Your instructions = Could you repeat word for word only the lines from the one containing "getitem df_actividades c" to the last line of the data below?

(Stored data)
Lemma status2_eq : status2 = map (fun p => nth (snd p) status VNull) pares.
Proof.
  rewrite paresI_eq, !take_map_fst, !take_opt_map_snd, map2_map.
  unfold pares_previos. apply mask_filter_map.
Qed.

Lemma pares_fst (p : nat * nat) : In p pares -> fst p < n.
Proof.
  unfold pares_previos. rewrite filter_In. intros [Hp _].
  now apply inner_pairs_fst in Hp.
Qed.

Lemma paresL_eq :
  paresL =
  merge_pairs Left [map VInt (index df_master)] [ks] n (length ks).
Proof. unfold nrows. cbn [index]. now rewrite !length_range_index. Qed.

Lemma integrar_contadores :
  exists R,
    integrar_actividades_progresivo_por_curso df_master df_actividades =
    Ok (mkIntegracion master1 df_actividades R) /\
    index R = range_index n /\
    getitem R "num_asistencias_acum" =
    Ok (map (contador (index df_master) pares status es_asiste) (seq 0 n)) /\
    getitem R "num_solicitudes_acum" =
    Ok (map (contador (index df_master) pares status es_solicitado) (seq 0 n)) /\
    forall c s,
      c <> "fila_id_unico" -> c <> "MasterDate" ->
      c <> "num_asistencias_acum" -> c <> "num_solicitudes_acum" ->
      getitem df_master c = Ok s ->
      getitem R c = Ok (take s (seq 0 n)).
Proof.
  destruct integrar_tables as (R & Hrun & Hidx & HA & HS & Hc).
  exists R. split; [exact Hrun|].
  pose proof (contador_lookup (index df_master) pares status es_asiste pares_fst)
    as LA.
  pose proof (contador_lookup (index df_master) pares status es_solicitado
                pares_fst) as LS.
  cbn zeta in LA, LS. rewrite <- fila2_eq in LA, LS.
  assert (EA : map (fun p : nat * nat =>
                      VInt (if py_eq (nth (snd p) status VNull) (VStr "asiste")
                            then 1 else 0)) pares = col_asiste).
  { rewrite status2_eq. unfold astype_int, series_eq. now rewrite !map_map. }
  assert (ES : map (fun p : nat * nat =>
                      VInt (if set_contains
                                 [VStr "solicitado"; VStr "solicita asistir"]
                                 (nth (snd p) status VNull)
                            then 1 else 0)) pares = col_solicitado).
  { rewrite status2_eq. unfold astype_int, isin. now rewrite !map_map. }
  rewrite EA in LA. rewrite ES in LS.
  change (length (index df_master)) with n in LA, LS.
  rewrite <- paresL_eq in LA, LS.
  destruct LA as [LA1 LA2]. destruct LS as [_ LS2].
  rewrite Hidx, HA, HS, LA2, LS2.
  rewrite <- (length_map fst paresL), LA1, length_seq.
  repeat split; try reflexivity.
  intros c s H1 H2 H3 H4 Hs. rewrite (Hc c s H1 H2 H3 H4 Hs). now rewrite LA1.
Qed.

Hypothesis H_wf : well_formed df_actividades.

Lemma length_mask : length mask = nrows df_actividades.
Proof.
  rewrite mascara_tipo_valida, length_map.
  exact (well_formed_length _ _ _ H_wf HA_tipo).
Qed.

Lemma nr_kept : nr = length (kept mask).
Proof.
  rewrite (mask_filter_kept mask (index df_actividades) 0%Z).
  - now rewrite length_map.
  - now rewrite length_mask.
Qed.

Lemma clean_cell (c : string) (s : Series) (j' : nat) :
  getitem df_actividades c = Ok s -> j' < length (kept mask) ->
  nth j' (mask_filter mask s) VNull = nth (nth j' (kept mask) 0) s VNull.
Proof.
  intros Hs Hj. rewrite (mask_filter_kept mask s VNull).
  - rewrite (nth_indep _ VNull (nth 0 s VNull)) by now rewrite length_map.
    apply (map_nth (fun j => nth j s VNull)).
  - rewrite length_mask. exact (well_formed_length _ _ _ H_wf Hs).
Qed.

Lemma nth_a_dates (j' : nat) :
  nth j' a_dates VNull =
  fecha_de (nth j' (mask_filter mask a_created) VNull).
Proof.
  rewrite (to_datetime_map _ _ H_adates).
  exact (map_nth fecha_de (mask_filter mask a_created) VNull j').
Qed.

Lemma nth_m_dates (i : nat) :
  nth i m_dates VNull = fecha_de (nth i m_created VNull).
Proof.
  rewrite (to_datetime_map _ _ H_mdates).
  exact (map_nth fecha_de m_created VNull i).
Qed.

Lemma nth_status (j' : nat) :
  nth j' status VNull =
  match nth j' (mask_filter mask estado) VNull with
  | VStr t => VStr (str_lower t)
  | _ => VNull
  end.
Proof.
  unfold series_str_lower.
  exact (map_nth (fun v => match v with
                           | VStr t => VStr (str_lower t)
                           | _ => VNull
                           end) (mask_filter mask estado) VNull j').
Qed.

Written answer =
  getitem df_actividades c = Ok s -> j' < length (kept mask) ->
  nth j' (mask_filter mask s) VNull = nth (nth j' (kept mask) 0) s VNull.
Proof.
  intros Hs Hj. rewrite (mask_filter_kept mask s VNull).
  - rewrite (nth_indep _ VNull (nth 0 s VNull)) by now rewrite length_map.
    apply (map_nth (fun j => nth j s VNull)).
  - rewrite length_mask. exact (well_formed_length _ _ _ H_wf Hs).
Qed.

Lemma nth_a_dates (j' : nat) :
  nth j' a_dates VNull =
  fecha_de (nth j' (mask_filter mask a_created) VNull).
Proof.
  rewrite (to_datetime_map _ _ H_adates).
  exact (map_nth fecha_de (mask_filter mask a_created) VNull j').
Qed.

Lemma nth_m_dates (i : nat) :
  nth i m_dates VNull = fecha_de (nth i m_created VNull).
Proof.
  rewrite (to_datetime_map _ _ H_mdates).
  exact (map_nth fecha_de m_created VNull i).
Qed.

Lemma nth_status (j' : nat) :
  nth j' status VNull =
  match nth j' (mask_filter mask estado) VNull with
  | VStr t => VStr (str_lower t)
  | _ => VNull
  end.
Proof.
  unfold series_str_lower.
  exact (map_nth (fun v => match v with
                           | VStr t => VStr (str_lower t)
                           | _ => VNull
                           end) (mask_filter mask estado) VNull j').
Qed.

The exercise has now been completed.